- Born: Subramaniam Panchu Arunachalam 20 November 1969 (age 56) Rayavaram, Tamil Nadu, India
- Other names: P. Ar. Subramaniam, Panju Subbu
- Occupations: Actor, producer, voice actor and choreographer
- Years active: 1988-1993 2005-present
- Political party: Bharathiya Janatha Party (2020-)

= Subbu Panchu =

Indian actor

Subramaniam Panchu Arunachalam, credited as Subbu Panchu or P. Ar. Subramaniam (born 20 November 1969), is an Indian actor and film producer. Son of noted writer-producer Panchu Arunachalam, Subbu first appeared as a child artist in the Malayalam film Daisy, before working in the production department of his father's P. A. Art Productions. He returned to acting with the television series Arasi and shot to fame following his performance in the 2010 comedy film Boss Engira Bhaskaran. Subbu has occasionally worked as a voice actor and choreographer as well.

== Career ==
Subbu, born to writer-producer Panchu Arunachalam, had been in the film industry since his childhood. He made his acting debut at age 14 as a child artist in the Malayalam film Daisy, directed by Pratap Pothen, who was then his neighbour. He was soon made by his father to work as an assistant production manager under Balagopi in his father's P. A. Art Productions for the Rajinikanth-starrer Guru Sishyan. Since Guru Sishyan, Subbu was involved in all the productions until the most recent release Maya Kannadi (2007), with Subbu being promoted from an executive producer to the main producer.

In 2002, Subbu acted in a film directed by Agathiyan, Kadhal Samrajyam, as one of its lead actors, However, after the release of the soundtrack, the film was shelved and was never released. In 2008, he ventured into television and appeared in the popular television drama series Arasi on Sun TV. He was approached by its director Samuthirakani to play the antagonist's role in the film, a role which was initially supposed to last for a week only, but was extended following positive responses. His first Tamil film was Saroja (2008), in which he had a cameo appearance. Subbu returned to the big screen with M. Rajesh's comedy film Boss Engira Bhaskaran, in which he played a pivotal character as the brother of the character played by Arya. The film became one of 2010's biggest commercial successes, which brought Subbu into the limelight and subsequently led to several more acting offers. He starred in Cloud Nine Movies' Thoonga Nagaram as a tahsildar, and appeared in films including Ajith Kumar's Mankatha where he played a CBI officer, and Aranmanai 2, both in negative roles.
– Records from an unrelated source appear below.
Lemma append_pages_spec pList : Forall (λ p, 0 < pgno p < 2 ^ 32) pList →
  ∀ st log, appending st log → len log + Z.of_nat (length pList) + 1 < 2 ^ 31 →
  ∃ rc iF st', append_pages (zip pList (replicate (length pList) true)) (len log) st = Some (rc, iF, st') ∧ index_only st st' ∧
    (rcs st = [] → rc = SQLITE_OK ∧ rcs st' = []) ∧
    (rc = SQLITE_OK → iF = len log + Z.of_nat (length pList) ∧ appending st' (log ++ (pgno <$> pList))).
Proof.
  intros Hp. induction Hp as [|p l Hp Hl IH]; intros st log Happ Hlen; cbn [zip replicate length zip_with append_pages].
  { exists SQLITE_OK, (len log), st. split; [done|]. split; [apply index_only_refl|]. split; [done|]. intros _. split; [lia|]. by rewrite app_nil_r. }
  cbn [negb]. destruct Happ as (Hc & Hlog & Hclean & Hw).
  destruct (walIndexAppend_spec (wal st) (shm st) log (pgno p) (rcs st)) as (r & Hr & Hres); try done; [cbn [length] in Hlen; lia|].
  destruct r as [[[rc pWal'] shm'] o']. destruct Hres as (Hc' & Hs' & Hh' & _ & Hok & Ho).
  set (st1 := mkSt pWal' shm' (locks st) (pWalFd st) (pDbFd st) o' (others st) (theirs st)).
  assert (index_only st st1) as Hi1 by by split_and!.
  rewrite (bind_some st st1 _ _ rc) by (unfold index; by rewrite Hr).
  destruct (Z.eqb_spec rc SQLITE_OK) as [->|Hrc]; cbn [negb]; [|by exists rc, (len log + 1), st1].
  destruct (Hok eq_refl) as (Hlog' & Hclean' & _). assert (len (log ++ [pgno p]) = len log + 1) as Hl1 by (rewrite length_app; cbn; lia).
  cbn [length] in Hlen. destruct (IH st1 (log ++ [pgno p])) as (rc & iF & st2 & E2 & Hi2 & Ho2 & Hok2); [|lia|].
  { split; [done|]. split; [done|]. split; [by left|]. cbn. rewrite <-Hw. apply Hs'. }
  rewrite Hl1 in E2. exists rc, iF, st2. split; [exact E2|]. split; [by eapply index_only_trans|].
  split; [intros E; apply Ho2; by apply Ho|]. intros Hrc. destruct (Hok2 Hrc) as [-> Happ2]. split; [cbn [length]; lia|].
  cbn [fmap list_fmap]. by rewrite <-app_assoc in Happ2.
Qed.

(** ** A call *)

(** A connection with the write lock whose log is in the file and in the index. *)
Record writing st be sz nCkpt salt fs (rest : list Z) : Prop := {
  wr_conn : conn_ok (wal st) (shm st);
  wr_log : log_ok (shm st) (f_pgno <$> fs);
  wr_lock : writeLock (wal st) = true;
  wr_hdr : log_conn (wal st) be salt sz (foldl (frame_cksum be) (header_cksum be sz nCkpt salt) fs);
  wr_frames : mxFrame (hdr (wal st)) = Z.of_nat (length fs);
  wr_rewrite : iReCksum (wal st) = 0;
  wr_size : page_size sz;
  wr_salt : length salt = 8%nat ∧ bytes_ok salt;
  wr_nCkpt : uint 32 nCkpt;
  wr_valid : Forall (valid_frame sz) fs;
  wr_file : pWalFd st = log_bytes be sz nCkpt salt fs ++ rest;
  wr_rest : bytes_ok rest;
  wr_others : others st = []
}.

(** What the steps of a transaction do not touch. *)
Definition kept (w w' : Wal) : Prop := readLock w' = readLock w ∧ padToSectorBoundary w' = padToSectorBoundary w.

(** Truncation keeps what is before the next frame. *)
Lemma truncate_log_spec st sz iLast isCommit (pre rest : list Z) :
  pWalFd st = pre ++ rest → Z.of_nat (length pre) = walFrameOffset (iLast + 1) sz →
  ∃ st' rest', truncate_log sz iLast isCommit st = Some ((), st') ∧ pWalFd st' = pre ++ rest' ∧ (∃ n, rest' = take n rest) ∧
    shm st' = shm st ∧ locks st' = locks st ∧ pDbFd st' = pDbFd st ∧ others st' = others st ∧ (rcs st = [] → rcs st' = []) ∧
    (wal st' = wal st ∨ wal st' = set_truncateOnCommit (wal st) false).
Proof.
  assert (∃ n, rest = take n rest) as Hid by (exists (length rest); by rewrite take_ge).
  intros Hfile Hpre. unfold truncate_log. run. destruct (isCommit && _ && _).
  2: { exists st, rest. by split_and!; [..|left]. }
  set (nMax := if mxWalSize (wal st) <? _ then _ else _). assert (walFrameOffset (iLast + 1) sz ≤ nMax) as Hmax.
  { unfold nMax. destruct (Z.ltb_spec (mxWalSize (wal st)) (walFrameOffset (iLast + 1) sz)); lia. }
  unfold walLimitSize, sqlite3OsFileSize. run. rewrite bind_outcome. destruct (next_rc (rcs st)) as [rc o] eqn:Eo. run.
  destruct ((rc =? SQLITE_OK) && _).
  2: { run. eexists _, rest. split; [done|]. split_and!; try done; [|by right]. intros E. by apply (next_rc_nil _ _ _ Eo) in E as [_ ->]. }
  unfold os_update. run. rewrite bind_outcome. cbn [rcs set_rcs]. destruct (next_rc o) as [rc2 o2] eqn:Eo2. unfold on_ok.
  assert (rcs st = [] → o2 = []) as Ho2.
  { intros E. apply (next_rc_nil _ _ _ Eo) in E as [_ ->]. by apply (next_rc_nil _ _ _ Eo2). }
  destruct (rc2 =? SQLITE_OK).
  - run. eexists _, (take (Z.to_nat nMax - length pre) rest). split; [done|]. split; [|split_and!; try done; [by eexists|by right]].
    cbn [pWalFd set_wal set_pWalFd set_rcs]. rewrite Hfile. by rewrite take_app_ge by lia.
  - run. eexists _, rest. split; [done|]. split_and!; try done. by right.
Qed.
(* ===== verification/WalSort.v ===== *)
(** * Write-ahead log: the iterator of checkpoints

    [walMerge], [walMergesort], [walIteratorInit] and [walIteratorNext] of wal.c
    (in sqlite3.c): all pages of the log in ascending order, each with its newest
    frame.

    A list of slots is the content of the part of the array that a pointer and a
    length stand for. *)
From S2P Require Import Prelude WalIndex WalLog WalFind.
From stdpp Require Import sorting.
Local Open Scope Z_scope.

(** ** Sorting *)

(** The loop of [walMerge]; each round takes at least one of [n] elements. *)
Fixpoint merge_loop (n : nat) (aContent aLeft aRight : list Z) : option (list Z) :=
  match n with
  | O => Some []
  | S n =>
    match aLeft, aRight with
    | [], [] => Some []
    | _, _ =>
      '(logpage, aLeft, aRight) ← (
        match aLeft, aRight with
        | x :: l, [] => Some (x, l, aRight)
        | x :: l, y :: r => cx ← get aContent x; cy ← get aContent y; Some (if cx <? cy then (x, l, aRight) else (y, aLeft, r))
        | [], y :: r => Some (y, aLeft, r)
        | [], [] => None
        end);
      dbpage ← get aContent logpage;
      aLeft ← (match aLeft with x :: l => cx ← get aContent x; Some (if cx =? dbpage then l else aLeft) | [] => Some [] end);
      out ← merge_loop n aContent aLeft aRight;
      Some (logpage :: out)
    end
  end.

Definition walMerge (aContent aLeft aRight : list Z) : option (list Z) :=
  merge_loop (length aLeft + length aRight) aContent aLeft aRight.

(** [for(iSub=0; iList & (1<<iSub); iSub++)]: the merged list and [iSub]. *)
Fixpoint carry_loop (n : nat) (aContent : list Z) (aSub : list (list Z)) (iList : Z) (iSub : nat) (aMerge : list Z) : option (list Z * nat) :=
  match n with
  | O => None
  | S n =>
    if Z.testbit iList (Z.of_nat iSub) then
      p ← aSub !! iSub; aMerge ← walMerge aContent p aMerge; carry_loop n aContent aSub iList (S iSub) aMerge
    else Some (aMerge, iSub)
  end.

(** The main loop, on [n] elements from [iList] on: the sublists, the last merged
    list and its [iSub]. *)
Fixpoint sort_loop (n : nat) (aContent aList : list Z) (iList : Z) (aSub : list (list Z)) (aMerge : list Z) (iSub : nat)
    : option (list (list Z) * list Z * nat) :=
  match n with
  | O => Some (aSub, aMerge, iSub)
  | S n =>
    x ← get aList iList;
    '(aMerge, iSub) ← carry_loop 14 aContent aSub iList 0 [x];
    sort_loop n aContent aList (iList + 1) (<[iSub := aMerge]> aSub) aMerge iSub
  end.

(** [for(iSub++; iSub<ArraySize(aSub); iSub++)], [n] of them. *)
Fixpoint collect_loop (n : nat) (aContent : list Z) (aSub : list (list Z)) (nList : Z) (iSub : nat) (aMerge : list Z) : option (list Z) :=
  match n with
  | O => Some aMerge
  | S n =>
    aMerge ← (if Z.testbit nList (Z.of_nat iSub) then p ← aSub !! iSub; walMerge aContent p aMerge else Some aMerge);
    collect_loop n aContent aSub nList (S iSub) aMerge
  end.

Definition walMergesort (aContent aList : list Z) : option (list Z) :=
  '(aSub, aMerge, iSub) ← sort_loop (length aList) aContent aList 0 (replicate 13 []) [] 0;
  collect_loop (13 - S iSub) aContent aSub (Z.of_nat (length aList)) (S iSub) aMerge.

(** ** The iterator *)

(** [aPgno] is the page numbers of the segment, and [seg_iZero] the number of the
    frame of the first. *)
Record WalSegment := mkWalSegment { iNext : Z; aIndex : list Z; aPgno : list Z; seg_iZero : Z }.
Record WalIterator := mkWalIterator { iPrior : Z; aSegment : list WalSegment }.

(** The loop over one segment: the segment, [iRet] and [*piFrame]. *)
Fixpoint next_loop (n : nat) (pSegment : WalSegment) (iMin iRet iFrame : Z) : option (WalSegment * Z * Z) :=
  match n with
  | O => Some (pSegment, iRet, iFrame)
  | S n =>
    if iNext pSegment <? Z.of_nat (length (aIndex pSegment)) then
      x ← get (aIndex pSegment) (iNext pSegment);
      iPg ← get (aPgno pSegment) x;
      if iMin <? iPg then
        if iPg <? iRet then Some (pSegment, iPg, seg_iZero pSegment + x) else Some (pSegment, iRet, iFrame)
      else next_loop n (mkWalSegment (iNext pSegment + 1) (aIndex pSegment) (aPgno pSegment) (seg_iZero pSegment)) iMin iRet iFrame
    else Some (pSegment, iRet, iFrame)
  end.

(** The loop over the segments, from the last to the first. *)
Fixpoint next_segments (segs : list WalSegment) (iMin iFrame : Z) : option (list WalSegment * Z * Z) :=
  match segs with
  | [] => Some ([], 0xFFFFFFFF, iFrame)
  | s :: segs =>
    '(segs, iRet, iFrame) ← next_segments segs iMin iFrame;
    '(s, iRet, iFrame) ← next_loop (S (length (aIndex s))) s iMin iRet iFrame;
    Some (s :: segs, iRet, iFrame)
  end.

(** The result, the iterator, [*piPage] and [*piFrame]. *)
Definition walIteratorNext (p : WalIterator) (iFrame : Z) : option (bool * WalIterator * Z * Z) :=
  '(segs, iRet, iFrame) ← next_segments (aSegment p) (iPrior p) iFrame;
  Some (iRet =? 0xFFFFFFFF, mkWalIterator iRet segs, iRet, iFrame).

(** The loop of [walIteratorInit] over [n] pages of the index from [i] on. *)
Fixpoint init_loop (n : nat) (i iLast : Z) (pWal : Wal) (shm : Shm) (o : list Z) (segs : list WalSegment)
    : option (Z * list WalSegment * Wal * Shm * list Z) :=
  match n with
  | O => Some (SQLITE_OK, segs, pWal, shm, o)
  | S n =>
    let '(rc, pWal, shm, o) := walHashGet pWal shm i o in
    if negb (rc =? SQLITE_OK) then Some (rc, segs, pWal, shm, o)
    else
      p ← page_at pWal shm i;
      let iZero := table_zero i in
      let nEntry := match n with O => iLast - iZero | _ => HASHTABLE_NPAGE - pgno_offset i end in
      let aPgno := take (Z.to_nat nEntry) (drop (Z.to_nat (pgno_offset i)) (words p)) in
      aIndex ← walMergesort aPgno (wrap 16 <$> seqZ 0 nEntry);
      init_loop n (i + 1) iLast pWal shm o (segs ++ [mkWalSegment 0 aIndex aPgno (iZero + 1)])
  end.

(** Two allocations, for the iterator and for the buffer of the sort. There is no
    iterator after an error; the code then leaves the address of freed memory in
    its output, which the caller does not look at. The size of the first
    allocation is an int, two bytes for each frame and a little more; that it
    overflows for logs of about 2^30 frames, or 575 gigabytes, is not modelled. *)
Definition walIteratorInit (pWal : Wal) (shm : Shm) (o : list Z) : option (Z * option WalIterator * Wal * Shm * list Z) :=
  let iLast := mxFrame (hdr pWal) in
  let '(rc, o) := next_rc o in
  if negb (rc =? SQLITE_OK) then Some (SQLITE_NOMEM, None, pWal, shm, o)
  else
    let '(rc, o) := next_rc o in
    if negb (rc =? SQLITE_OK) then Some (SQLITE_NOMEM, None, pWal, shm, o)
    else
      '(rc, segs, pWal, shm, o) ← init_loop (Z.to_nat (walFramePage iLast + 1)) 0 iLast pWal shm o [];
      Some (rc, if rc =? SQLITE_OK then Some (mkWalIterator 0 segs) else None, pWal, shm, o).

Example sort_1 : walMergesort [5; 3; 5; 1; 3; 9; 3] (seqZ 0 7) = Some [3; 6; 2; 5].
Proof. reflexivity. Qed.

Section sort.
Context (aContent : list Z).
Implicit Types (l r : list Z) (x y lo mid hi : Z).

(** ** Merging *)

Definition content x : Z := default 0 (aContent !! Z.to_nat x).
Definition in_range x : Prop := 0 ≤ x < Z.of_nat (length aContent).

Lemma get_content x : in_range x → get aContent x = Some (content x).
Proof.
  unfold in_range, get, content. intros Hx. destruct (Z.ltb_spec x 0); [lia|].
  destruct (lookup_lt_is_Some_2 aContent (Z.to_nat x)) as [v ->]; [lia|done].
Qed.

(** Strictly ascending by the content. *)
Definition ascending l : Prop := StronglySorted (λ x y, content x < content y) l.

(** The last places of each content between [lo] and [hi]. *)
Definition last_places lo hi l : Prop :=
  ascending l ∧ ∀ x, x ∈ l ↔ lo ≤ x < hi ∧ ∀ y, x < y < hi → content y ≠ content x.

Lemma ascending_cons x l : ascending (x :: l) ↔ ascending l ∧ ∀ y, y ∈ l → content x < content y.
Proof.
  split.
  - intros [H1 H2]%StronglySorted_inv. split; [done|]. intros y Hy. rewrite Forall_forall in H2. by apply H2.
  - intros [H1 H2]. constructor; [done|]. apply Forall_forall. auto.
Qed.

Lemma last_place lo hi x : lo ≤ x < hi → ∃ z, (lo ≤ z < hi ∧ ∀ y, z < y < hi → content y ≠ content z) ∧ content z = content x.
Proof.
  remember (Z.to_nat (hi - x)) as n eqn:En. revert x En. induction n as [n IH] using lt_wf_ind. intros x En Hx.
  destruct (decide (Exists (λ y, content y = content x) (seqZ (x + 1) (hi - x - 1)))) as [(y & Hy & E)%Exists_exists|Hn].
  - apply elem_of_seqZ in Hy. destruct (IH (Z.to_nat (hi - y))) with (x := y) as (z & Hz & Ez); [lia|done|lia|]. exists z. split; [done|congruence].
  - exists x. split; [|done]. split; [done|]. intros y Hy E. apply Hn, Exists_exists. exists y. split; [apply elem_of_seqZ; lia|done].
Qed.

(** The merge takes everything of the right list, and of the left list what has
    a content that is not in the right one. *)
Definition merged l r out : Prop :=
  ascending out ∧ ∀ x, x ∈ out ↔ x ∈ r ∨ x ∈ l ∧ ∀ y, y ∈ r → content y ≠ content x.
Subbu had previously also worked as a choreographer in the K. Balachander-produced Vidukadhai, and as a voice actor, dubbing for actors Suman and Mukesh Tiwari in Sivaji: The Boss and Kandaswamy, respectively.

He has also appeared in advertisements for Hamam and Lakshmi ceramics. In 2012-13, he hosted a game show, Aayirathil Oruvan, on Zee Tamil channel.

== Filmography ==
=== Films ===
- All films are in Tamil, unless otherwise noted.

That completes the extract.